A recent study by Toni C. Antonucci and three colleagues at the University of Michigan reinforced this ancient belief. The authors found that humility was not only an important building block for relationships, but they also asserted in an article in The Conversation, an online journal, that “one trait in particular – humility – is an important indicator of successful relationships.”
In the study, they asked 284 couples from the Detroit metropolitan area questions that were designed to indicate their humility. Specifically, they asked three questions. How humble are you? How humble is your partner? How likely are you to forgive your partner if he or she does something that is hurtful, like insulting you? Asking these questions not only helped the researchers find out who was humble and who was not, but also to find the relationship between humility and forgiveness.
“We found that people who felt their partner or spouse was humble were more likely to forgive them following a hurtful situation,” the authors note. “This wasn’t true, however, of those who felt their partner or spouse was arrogant. Many of our respondents with arrogant partners indicated that because their partners were less likely to admit to any personal failings, they were less likely to forgive them.”
Unfortunately, in American culture today, humility is not a trait that is particularly valued. Self-objectivity and open-mindedness are not attitudes that are often talked about. Instead, we hear slogans about being empowered, asserting one’s human rights, making America great again, and standing up for oneself. Indeed we even shun humility, viewing it as a weakness.
In doing couples therapy, I have found that the main block to successful treatment often has to do with one or both members of the couple being caught up in the need to be right. This need to be right, and to not want to ever admit being wrong is associated with arrogance. The more arrogant a person is, the more that person needs to be right and to believe all others are wrong. An arrogant person is less able to forgive a partner for being wrong, for the arrogant person never admits to any self-wrong and therefore can’t tolerate wrong in another.
Arrogant persons not only believes they are always right, but also believe their religious, political or ethnic groups are right, while often harboring a deeply held conviction that those outside their group are wrong. This need to be right invariably engenders personal and cultural strife. If you have the attitude that you’re right and others are wrong this will provoke conflict, since those who you deem wrong will be offended and become defensive. Humility does not provoke conflict, but rather cooperation. Arrogance breeds arrogance, while humility breeds humility and leads to constructive communication, understanding and peace.
The bottom line is that healthy humility (as opposed to neurotic self-effacement) allows you to see yourself and others realistically. We need to be in touch with reality in order to make accurate assessments of the world and our participation in it. When people are humble and in touch with reality, they can make adjustments and compromises that foster the resolution of problems. As such, healthy humility is a feature of healthy self-esteem.
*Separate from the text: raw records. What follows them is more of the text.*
(** The queue of one structure goes to another. *)
Lemma queues_move to from L Q :
  queues_ok (to :: from :: L) Q ->
  queues_ok (set_blkhd to (lf_blkhd to ++ lf_blkhd from) :: set_blkhd from [] :: L)
    (point_to (Some (lf_addr to)) (lf_blkhd from) Q).
Proof.
  intros HQ. pose proof HQ as [H1 H2 H3 H4 H5 H6 H7 H8].
  assert (queues_ok (from :: to :: L) Q) as HQ' by (revert HQ; apply queues_ok_perm; [constructor|done]).
  assert (forall w n, w ∈ lf_blkhd from -> queued (to :: L) Q w n -> False) as Hdis.
  { intros w n Hf Hn. apply (queues_elsewhere from (to :: L) Q w HQ').
    rewrite <-(queues_disjoint from (to :: L) Q w n HQ' Hf); [done|]. apply queued_cons. by right. }
  constructor.
  - intros w n. rewrite queued_cons. cbn [lf_addr lf_blkhd set_blkhd]. rewrite queued_nil, queued_point_to by done.
    rewrite elem_of_app. destruct (decide (w ∈ lf_blkhd from)) as [Hf|Hf].
    + destruct (queues_waiter from (to :: L) Q w HQ' Hf) as (s & Hs & Hn).
      rewrite lookup_point_to, decide_True, Hs by done. cbn. split.
      * intros [[-> _]|Hq]; [by eexists|]. destruct (Hdis w n Hf). apply queued_cons. by right.
      * intros (s' & [= <-] & [= <-]). left. split; [done|by right].
    + rewrite lookup_point_to, decide_False by done. rewrite <-H1, !queued_cons. naive_solver.
  - intros x [->|[->|Hx]%elem_of_cons]%elem_of_cons; [|constructor|apply H2; set_solver]. cbn. apply NoDup_app.
    split_and!; [apply H2; by left| |apply H2; set_solver]. intros w Ht Hf. apply (Hdis w (lf_addr to) Hf).
    apply queued_cons. by left.
  - intros w s (s0 & Hs0 & -> & _)%point_to_inv. eauto.
  - done.
  - intros x Hx. rewrite lookup_point_to. assert (Q !! lf_addr x = None) as ->; [|by case_decide].
    apply elem_of_cons in Hx as [->|[->|Hx]%elem_of_cons]; [apply (H5 to)|apply (H5 from)|apply H5]; set_solver.
  - intros w s (s0 & Hs0 & -> & _)%point_to_inv. eauto.
  - intros w s (s0 & Hs0 & -> & ->)%point_to_inv. case_decide as Hw; [|eauto]. intros _.
    destruct (queues_waiter from (to :: L) Q w HQ' Hw) as (s1 & Hs & Hn). eapply H7; [done|]. congruence.
  - intros w s (s0 & Hs0 & -> & _)%point_to_inv. eauto.
Qed.

(** A request that is not blocked counts as a structure like those of the list. *)
Lemma queues_lift w s L Q :
  Q !! w = Some s -> sl_next s = None -> queues_ok L Q -> queues_ok (sl_lock s :: L) (delete w Q).
Proof.
  intros Hs Hn HQ. pose proof HQ as [H1 H2 H3 H4 H5 H6 H7 H8]. pose proof (H6 w s Hs) as Hk. constructor.
  - intros x n. rewrite queued_cons, Hk. split.
    + intros Hq. assert (queued L Q x n) as (s' & Hs' & Hn')%H1.
      { destruct Hq as [[-> ?]|[?|(s' & [_ ?]%lookup_delete_Some & ?)]]; [right; by exists s|by left|right; by exists s']. }
      exists s'. split; [|done]. apply lookup_delete_Some. split; [congruence|done].
    + intros (s' & [Hx Hs']%lookup_delete_Some & Hn'). assert (queued L Q x n) as Hq by (apply H1; by exists s').
      destruct Hq as [?|(s1 & Hs1 & ?)]; [right; by left|]. destruct (decide (n = w)) as [->|Hnw].
      * left. split; [done|]. congruence.
      * right. right. exists s1. by rewrite lookup_delete_ne.
  - intros x [->|Hx]%elem_of_cons; eauto.
  - intros x s' [_ ?]%lookup_delete_Some. eauto.
  - rewrite fmap_cons, NoDup_cons. split; [|done]. intros (l & Hl & Hin)%list_elem_of_fmap. pose proof (H5 l Hin) as Hno.
    rewrite <-Hl, Hk in Hno. congruence.
  - intros x [->|Hx]%elem_of_cons; [rewrite Hk; apply lookup_delete_eq|]. apply lookup_delete_None. right. auto.
  - intros x s' [_ ?]%lookup_delete_Some. eauto.
  - intros x s' [_ ?]%lookup_delete_Some. eauto.
  - intros x s' [_ ?]%lookup_delete_Some. eauto.
Qed.

Lemma queues_put l L Q :
  lock_ok l -> queues_ok (l :: L) Q -> queues_ok L (<[lf_addr l := Sleeper l None]> Q).
Proof.
  intros Hok HQ. pose proof HQ as [H1 H2 H3 H4 H5 H6 H7 H8]. pose proof (H5 l ltac:(by left)) as Hl.
  rewrite fmap_cons, NoDup_cons in H4. constructor.
  - intros x n. transitivity (queued (l :: L) Q x n).
    + rewrite queued_cons. unfold queued. destruct (decide (n = lf_addr l)) as [->|Hnl].
      * rewrite lookup_insert_eq. rewrite Hl. naive_solver.
      * rewrite lookup_insert_ne by done. naive_solver.
    + rewrite H1. destruct (decide (x = lf_addr l)) as [->|Hxl].
      * rewrite lookup_insert_eq, Hl. naive_solver.
      * by rewrite lookup_insert_ne by done.
  - intros x Hx. apply H2. by right.
  - intros x s [[<- <-]|[_ ?]]%lookup_insert_Some; [apply H2; by left|eauto].
  - tauto.
  - intros x Hx. apply lookup_insert_None. split; [apply H5; by right|]. intros Ha. destruct H4 as [H4 _]. apply H4.
    rewrite Ha. by apply list_elem_of_fmap_2.
  - intros x s [[<- <-]|[_ ?]]%lookup_insert_Some; eauto.
  - intros x s [[<- <-]|[_ ?]]%lookup_insert_Some; [done|eauto].
  - intros x s [[<- <-]|[_ ?]]%lookup_insert_Some; eauto.
Qed.

Lemma wakelock_empties l f Q : lf_blkhd (lf_wakelock l f Q).1 = [].
Proof. unfold lf_wakelock. by destruct (lf_blkhd l) eqn:E. Qed.

Lemma queues_wakelock l f L Q :
  queues_ok (l :: L) Q -> queues_ok ((lf_wakelock l f Q).1 :: L) (lf_wakelock l f Q).2.
Proof.
  intros HQ. unfold lf_wakelock. destruct (lf_blkhd l) as [|w rest] eqn:Hq; [done|]. cbn [fst snd].
  destruct (f || negb (has (lf_flags l) F_WAKE1_SAFE)).
  { apply queues_wake; [by rewrite Hq, app_nil_r|done]. }
  destruct (queues_waiter l L Q w HQ) as (s & Hs & Hn); [rewrite Hq; by left|].
  assert (lf_blkhd (sl_lock s) = []) as Hquiet by (apply (q_quiet _ _ HQ w s Hs); congruence).
  pose proof (q_key _ _ HQ w s Hs) as Hk. pose proof (q_range _ _ HQ w s Hs) as Hr.
  assert (w ∉ rest) as Hw. { pose proof (q_nodup _ _ HQ l ltac:(by left)) as Hnd. rewrite Hq in Hnd. by apply NoDup_cons in Hnd as [? _]. }
  apply (queues_wake l L Q [w] rest) in HQ; [|by rewrite Hq].
  apply (queues_lift w (set_next None s)) in HQ; [|cbn; by rewrite lookup_alter_eq, Hs|done].
  apply queues_move, queues_put in HQ; [|done]. cbn [sl_lock set_next lf_addr lf_blkhd set_blkhd] in HQ.
  rewrite Hk, Hquiet in HQ. cbn [app] in HQ. eapply eq_rect; [exact HQ|]. f_equal.
  rewrite lookup_alter_eq, Hs. cbn. rewrite Hquiet. cbn [app].
  assert (forall rest', match rest with [] => alter (fun s0 => Sleeper (set_blkhd (sl_lock s0) (lf_blkhd (sl_lock s0) ++ rest')) None) w Q
    | _ :: _ => point_to (Some w) rest (alter (fun s0 => Sleeper (set_blkhd (sl_lock s0) (lf_blkhd (sl_lock s0) ++ rest')) None) w Q) end =
    point_to (Some w) rest (alter (fun s0 => Sleeper (set_blkhd (sl_lock s0) (lf_blkhd (sl_lock s0) ++ rest')) None) w Q)) as ->
    by (intros; by destruct rest).
  apply map_eq. intros x. rewrite lookup_point_to. destruct (decide (x = w)) as [->|Hx].
  - rewrite decide_False by done. rewrite lookup_insert_eq, lookup_alter_eq, Hs. cbn. by rewrite Hquiet.
  - rewrite lookup_insert_ne, lookup_point_to, lookup_delete_ne, !lookup_alter_ne by done. done.
Qed.

Lemma queues_move_blocked to from L Q :
  queues_ok (to :: from :: L) Q ->
  queues_ok ((lf_move_blocked to from Q).1 :: set_blkhd from [] :: L) (lf_move_blocked to from Q).2.
Proof. apply queues_move. Qed.

(** *** The loops *)

Lemma find_parts lf lock ty found ov passed rest :
  lf_findoverlap lf lock ty found = Some (ov, passed, rest) -> lf = passed ++ rest.
Proof.
  revert found passed. induction lf as [|l lf IH]; intros found passed; cbn [lf_findoverlap]; [by intros [= <- <- <-]|].
  assert (forall f, ('(ov, passed, rest) ← lf_findoverlap lf lock ty f; Some (ov, l :: passed, rest)) =
    Some (ov, passed, rest) -> l :: lf = passed ++ rest) as Hnext.
  { intros f Hf. destruct (lf_findoverlap lf lock ty f) as [[[ov' p] r]|] eqn:E; [|done]. injection Hf as <- <- <-.
    cbn. f_equal. eauto. }
  repeat case_decide; eauto; try (by intros [= <- <- <-]).
  destruct (overlap_case l lock) as [ov'|]; [|done]. by intros [= <- <- <-].
Qed.

Lemma point_to_dom n q Q a : point_to n q Q !! a = None <-> Q !! a = None.
Proof. rewrite lookup_point_to. case_decide; [|done]. destruct (Q !! a); done. Qed.

Lemma wakelock_dom l f Q a : (lf_wakelock l f Q).2 !! a = None <-> Q !! a = None.
Proof.
  unfold lf_wakelock. destruct (lf_blkhd l) as [|w rest]; [done|]. cbn [snd].
  case_match; [apply point_to_dom|]. destruct rest as [|v rest]; [apply lookup_alter_None|].
  case_match; [rewrite point_to_dom|]; apply lookup_alter_None.
Qed.

Section Loops.
Context (a : nat) (E : list lockf).
(* ===== verification/MpscInv.v ===== *)
(** * The invariant of the multi-producer single-consumer queue

    What holds in every state that the steps of Mpsc.v reach.  [control]: who is going to
    wake the daemon up, so that WAKEUP is never set with nobody to act on it.  [queue]:
    the links in memory spell the batch that is being walked and the queue behind it, up
    to the links that producers are about to store. *)
From S2P Require Import Prelude Mpsc.
From stdpp Require Import gmap.

(** ** Wake-ups *)

(** DRAINING is set at these points, and at these the tail will be read again. *)
Definition draining (c : consumer) : bool :=
  match c with CAgain | CBlock | CExit => false | _ => true end.
Definition looking (c : consumer) : bool :=
  match c with CAgain | CBatchEnd | CAssertWait | CDrained | CBlock | CExit => false | _ => true end.

(** A producer that is going to set WAKEUP. *)
Definition will_set (x : producer) : Prop := x = PState \/ exists e, x = PPrev e Head.

(** Who is going to wake the daemon up, or the daemon itself when it is up. *)
Inductive holder := HProducer (p : nat) | HActivator | HDaemon.

Definition wakes (st : mstate) (t : option holder) : Prop :=
  (forall p, producers st !! p = Some PWakeup <-> t = Some (HProducer p)) /\
  (activation st = AWakeup <-> t = Some HActivator) /\
  (daemon st = CAgain \/ (daemon st = CBlock /\ mpd_waits st = false) <-> t = Some HDaemon) /\
  (t <> None <-> DRAINING (mpd_state st) = false /\ WAKEUP (mpd_state st) = true /\ INACTIVE (mpd_state st) = false).
(** The run goes on from the point where the daemon spins. *)
Lemma mpsc_drains_witness :
  exists st st',
    acts (mpsc_daemon_queue_init true false) overtaking = Some st /\
    works st (Producer 1 :: repeat Consumer 13) = Some st' /\ consumer_step st = Blocked /\
    invoked st = [] /\ invoked st' = [10; 11; 12]%nat /\ invoked st' = appended st' /\
    calls st' = [Invoke 10; Invoke 11; Invoke 12; BatchEnd].
Proof.
  destruct (acts (mpsc_daemon_queue_init true false) overtaking) as [st|] eqn:Ha; [|by vm_compute in Ha].
  assert (reachable st) as Hr by (eapply acts_reachable; [apply init_reachable|exact Ha]).
  destruct (works st (Producer 1 :: repeat Consumer 13)) as [st'|] eqn:Hw;
    [|vm_compute in Ha; injection Ha as <-; by vm_compute in Hw].
  destruct (mpsc_drains st _ st' Hr (works_nsteps _ _ _ Hw)) as [_ Hd]. exists st, st'.
  vm_compute in Ha. injection Ha as <-. vm_compute in Hw. injection Hw as <-.
  destruct Hd as [Hi _]; [apply at_rest; [| | |left]; reflexivity|]. split_and!; first [exact Hi|done].
Defined.

(** The daemon can see CANCELED and terminate before the canceler gets to wake it up, so
    that [thread_wakeup_thread] is given a thread that has terminated; the queue holds no
    reference to it. *)
Lemma cancel_wakes_terminated :
  exists st, acts (mpsc_daemon_queue_init false false)
      ([Enqueue 0 10] ++ repeat (Producer 0) 5 ++ repeat Consumer 9 ++ [CancelAndWait; CancelAndWait] ++ repeat Consumer 3) =
    Some st /\ cancelation st = KWakeup /\ daemon st = CExit.
Proof. eexists. split; [vm_compute; reflexivity|done]. Qed.
Lemma choose_spec L a n :
  sized es L -> 7 <= n -> a + n <= length L ->
  exists i, choose es cmp (concat L) a n = Some i /\ a <= i < a + n.
Proof using Hes.
  intros Hs Hn Hl. unfold choose. pose proof (Nat.div_mod_eq n 2). pose proof (Nat.mod_upper_bound n 2 ltac:(lia)).
  pose proof (Nat.div_mod_eq n 8). pose proof (Nat.mod_upper_bound n 8 ltac:(lia)).
  case_decide; [|eexists; split; [done|lia]]. case_decide.
  - destruct (med3_spec L a (a + n / 8) (a + 2 * (n / 8))) as (i1 & -> & Hi1); [done|lia..|]. rewrite bind_some.
    destruct (med3_spec L (a + n / 2 - n / 8) (a + n / 2) (a + n / 2 + n / 8)) as (i2 & -> & Hi2); [done|lia..|]. rewrite bind_some.
    destruct (med3_spec L (a + (n - 1) - 2 * (n / 8)) (a + (n - 1) - n / 8) (a + (n - 1))) as (i3 & -> & Hi3); [done|lia..|].
    rewrite bind_some. destruct (med3_spec L i1 i2 i3) as (i & -> & Hi4); [done|lia..|]. exists i. split; [done|lia].
  - destruct (med3_spec L a (a + n / 2) (a + (n - 1))) as (i & -> & Hi4); [done|lia..|]. exists i. split; [done|lia].
Qed.

(** The pivot is brought to the front. *)
Lemma pivot_first t A S B i :
  ok_type es t -> sized es (A ++ S ++ B) -> length A <= i < length A + length S ->
  exists p S', p :: S' ≡ₚ S /\ swap_elt es t (concat (A ++ S ++ B)) (length A) i = Some (concat (A ++ (p :: S') ++ B)).
Proof using Hes.
  intros Ht Hs Hi. destruct S as [|x S]; [cbn in Hi; lia|]. destruct (decide (i = length A)) as [->|Hne].
  - exists x, S. split; [done|]. by apply swap_same.
  - destruct (lookup_lt_is_Some_2 S (i - length A - 1)) as [p Hp]; [cbn in Hi; lia|].
    pose proof (take_drop_middle _ _ _ Hp) as HS. revert HS Hp. set (k := i - length A - 1).
    intros HS Hp. exists p, (take k S ++ x :: drop (Datatypes.S k) S). split.
    + rewrite <- HS at 3. rewrite <- !Permutation_middle. apply perm_swap.
    + rewrite <- HS in Hs. rewrite <- HS at 1.
      refine (proj1 (swap_at t _ _ A x (take k S) p (drop (Datatypes.S k) S ++ B) _ _ Ht Hs _ _ _ _)); [by lst|by lst|done|].
      rewrite length_take. apply lookup_lt_Some in Hp. lia.
Qed.

Lemma le_trichotomy `{!Comparator cmp} p x y :
  ((cmp x p <= 0)%Z -> (0 <= cmp y p)%Z -> le x y).
Proof.
  clear Hes. intros Hx Hy. unfold le. eapply cmp_trans; [exact Hx|]. pose proof (cmp_flip y p). lia.
Qed.

(** Three sorted parts, below, equal to and above the pivot. *)
Lemma sorted_parts `{!Comparator cmp} p X Y Z' :
  Forall (fun x => cmp x p < 0)%Z X -> Forall (fun x => cmp x p = 0)%Z Y -> Forall (fun x => cmp x p > 0)%Z Z' ->
  StronglySorted le X -> StronglySorted le Z' -> StronglySorted le (X ++ Y ++ Z').
Proof.
  intros HX HY HZ SX SZ. rewrite Forall_forall in HX, HY, HZ.
  assert (StronglySorted le Y) as SY.
  { clear -HY Comparator0. induction Y as [|y Y IH]; constructor.
    - apply IH. intros x Hx. apply HY. by right.
    - apply Forall_forall. intros z Hz. apply (le_trichotomy p); [rewrite (HY y) by left; done|].
      rewrite (HY z) by (by right). done. }
  apply StronglySorted_app_2; [|done|apply StronglySorted_app_2; [|done|done]].
  - intros x y Hx [Hy|Hy]%elem_of_app; apply (le_trichotomy p); [specialize (HX x Hx); lia|rewrite (HY y Hy); done|
      specialize (HX x Hx); lia|specialize (HZ y Hy); lia].
  - intros x y Hx Hy. apply (le_trichotomy p); [rewrite (HY x Hx); done|specialize (HZ y Hy); lia].
Qed.

(** A sort of a part of the memory that leaves the rest alone. *)
Definition sorts (f : option (list Z)) (A S B : list (list Z)) : Prop :=
  exists S', f = Some (concat (A ++ S' ++ B)) /\ S' ≡ₚ S /\ (Comparator cmp -> StronglySorted le S').

Lemma insertion_sorts t A S B :
  ok_type es t -> sized es (A ++ S ++ B) ->
  sorts (insertion es cmp t (length S - 1) (concat (A ++ S ++ B)) (length A) (Datatypes.S (length A))) A S B.
Proof using Hes.
  intros Ht Hs. destruct S as [|x S]; [exists []; cbn; split_and!; [done|done|by constructor]|].
  destruct (insertion_spec t A [x] S B Ht Hs) as (S' & Hp & Hi & Hso). exists S'. split_and!; [|done|].
  - rewrite <- Hi. cbn [length]. rewrite Nat.sub_succ, Nat.sub_0_r, Nat.add_1_r. done.
  - intros HC. apply Hso; [done|]. repeat constructor.
Qed.
(* ===== verification/Mbuf.v ===== *)
(** * Chains of mbufs

    The operations of [bsd/kern/uipc_mbuf.c] that trim, join, split, extend, copy and
    rearrange the chains of buffers that packets are made of, in the configuration without
    the mcache (the data area of an mbuf has 288 bytes, with and without a packet header).

    A chain is a list of mbufs, the empty list being the null pointer; a pointer into a
    chain is what is left of it.  The data of an mbuf is in its own area or in a cluster,
    which several mbufs may share: clusters are kept in a store with their reference
    counts, and mbufs refer to them by number.  [m_data] is the offset from the start of
    the area.  Allocation is decided by an argument, the list of the areas that the
    allocator hands out, with what they happen to contain, or its refusals.  A panic, a
    null pointer that is followed, a copy that leaves an area and the negation of the least
    [int] are [None].

    Of the packet header the length and the interface are kept; types of mbufs, tags and
    statistics are left out.  So are the two kinds of clusters that stay with their mbuf
    when it is freed: paired ones, and composite ones (an mbuf with its cluster from one
    cache, EXTF_COMPOSITE); with the last reference a cluster is given back, as the
    others are, and the minimal count is 0.  Arithmetic on lengths is that of [int]; no
    sum leaves its range while a chain is shorter than 2 GB.  Comparisons with sizes are
    those of the unsigned types. *)
From S2P Require Import Prelude.
From stdpp Require Import gmap.

Local Open Scope Z_scope.

Abbreviation MLEN := 288.
Abbreviation MHLEN := 288.
Abbreviation INT_MAX := 2147483647.
Abbreviation M_COPYALL := 1000000000.

Record pkthdr := Pkthdr { rcvif : Z; pkt_len : Z }.

(** [m_pkthdr] is there when M_PKTHDR is set, [m_ext] when M_EXT is. *)
Record mbuf := MkMbuf {
  m_pkthdr : option pkthdr;
  m_ext : option nat;
  m_dat : list Z;
  m_data : Z;
  m_len : Z
}.

(** A cluster with its [ext_ref]: the count, and EXTF_READONLY. *)
Record cluster := Cluster { ext_buf : list Z; refcnt : Z; readonly : bool }.
Lemma splitted_refused h o ms len h' :
  clusters h' = clusters h -> heap_ok h' (ms ++ o) -> refused h -> splitted h o ms len (ms, []) h'.
Proof. intros. left. split_and!; auto. Qed.

Lemma room_fresh hdr n m remain d p :
  fresh hdr n -> 0 <= d <= MLEN - remain -> room (set_range (set_pkthdr n p) d (m_len n)) m remain.
Proof. intros (He & _ & _ & Hd & _) ?. split_and!; [done|done|cbn; lia|cbn; lia]. Qed.
Lemma room_ext hdr n m k remain p : fresh hdr n -> m_ext m = Some k -> room (set_pkthdr n p) m remain.
Proof. intros (He & Hd & _ & Hl & _) Hm. split_and!; [done|done|cbn; lia|by rewrite Hm]. Qed.

Lemma own_len h m : mbuf_ok (clusters h) m -> m_ext m = None -> m_data m + m_len m <= MLEN.
Proof. intros (Hd & _ & _ & b & Hb & Hs) He. unfold area in Hb. rewrite He in Hb. injection Hb as <-. by rewrite Hd in Hs. Qed.

(** The new mbuf makes the tail. *)
Lemma splitted_new h h' o before m after len n (f : pkthdr -> pkthdr) (g : list mbuf -> list mbuf) :
  let ms := before ++ m :: after in
  clusters h' = clusters h -> heap_ok h' (ms ++ o) -> 0 <= len <= m_len m -> Z.of_nat (length (ms ++ o)) < 65535 ->
  room n m (m_len m - len) -> (forall l, g l = on_header f l) -> 0 <= chain_len before + len <= chain_len ms ->
  f <$> header ms = put_len (chain_len before + len) <$> header ms ->
  (forall p, header ms = Some p -> m_pkthdr n = Some (Pkthdr (rcvif p) (pkt_len p - (chain_len before + len)))) ->
  wp ('(m, n) ← split_data m n len (m_len m - len); mret (g (before ++ [m]), n :: after)) h'
    (splitted h o ms (chain_len before + len)).
Proof.
  intros ms Hc H Hl Hlen Hroom Hg Hb Hf Hn. eapply wp_mono; [by apply (wp_split_new h' o before m after len n f g)|].
  intros r h'' (Hcut & H1 & H2). right. split; [done|]. split_and!; [|rewrite H1; exact Hf|intros p Hp; rewrite H2; by apply Hn].
  by eapply cut_clusters.
Qed.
Throughout history, one can see that the more arrogant a culture became, the less it was able to be humble and the less it was able to make the adjustments that would enable it to survive. Examples of this are the ancient Greek and Roman Empires, which both declined as their cultural arrogance increased and humility decreased. “Pride goeth before a fall,” goes the famous saying.
Can we as individuals and as a culture return to the values of humility and objectivity that made our culture healthy and vital?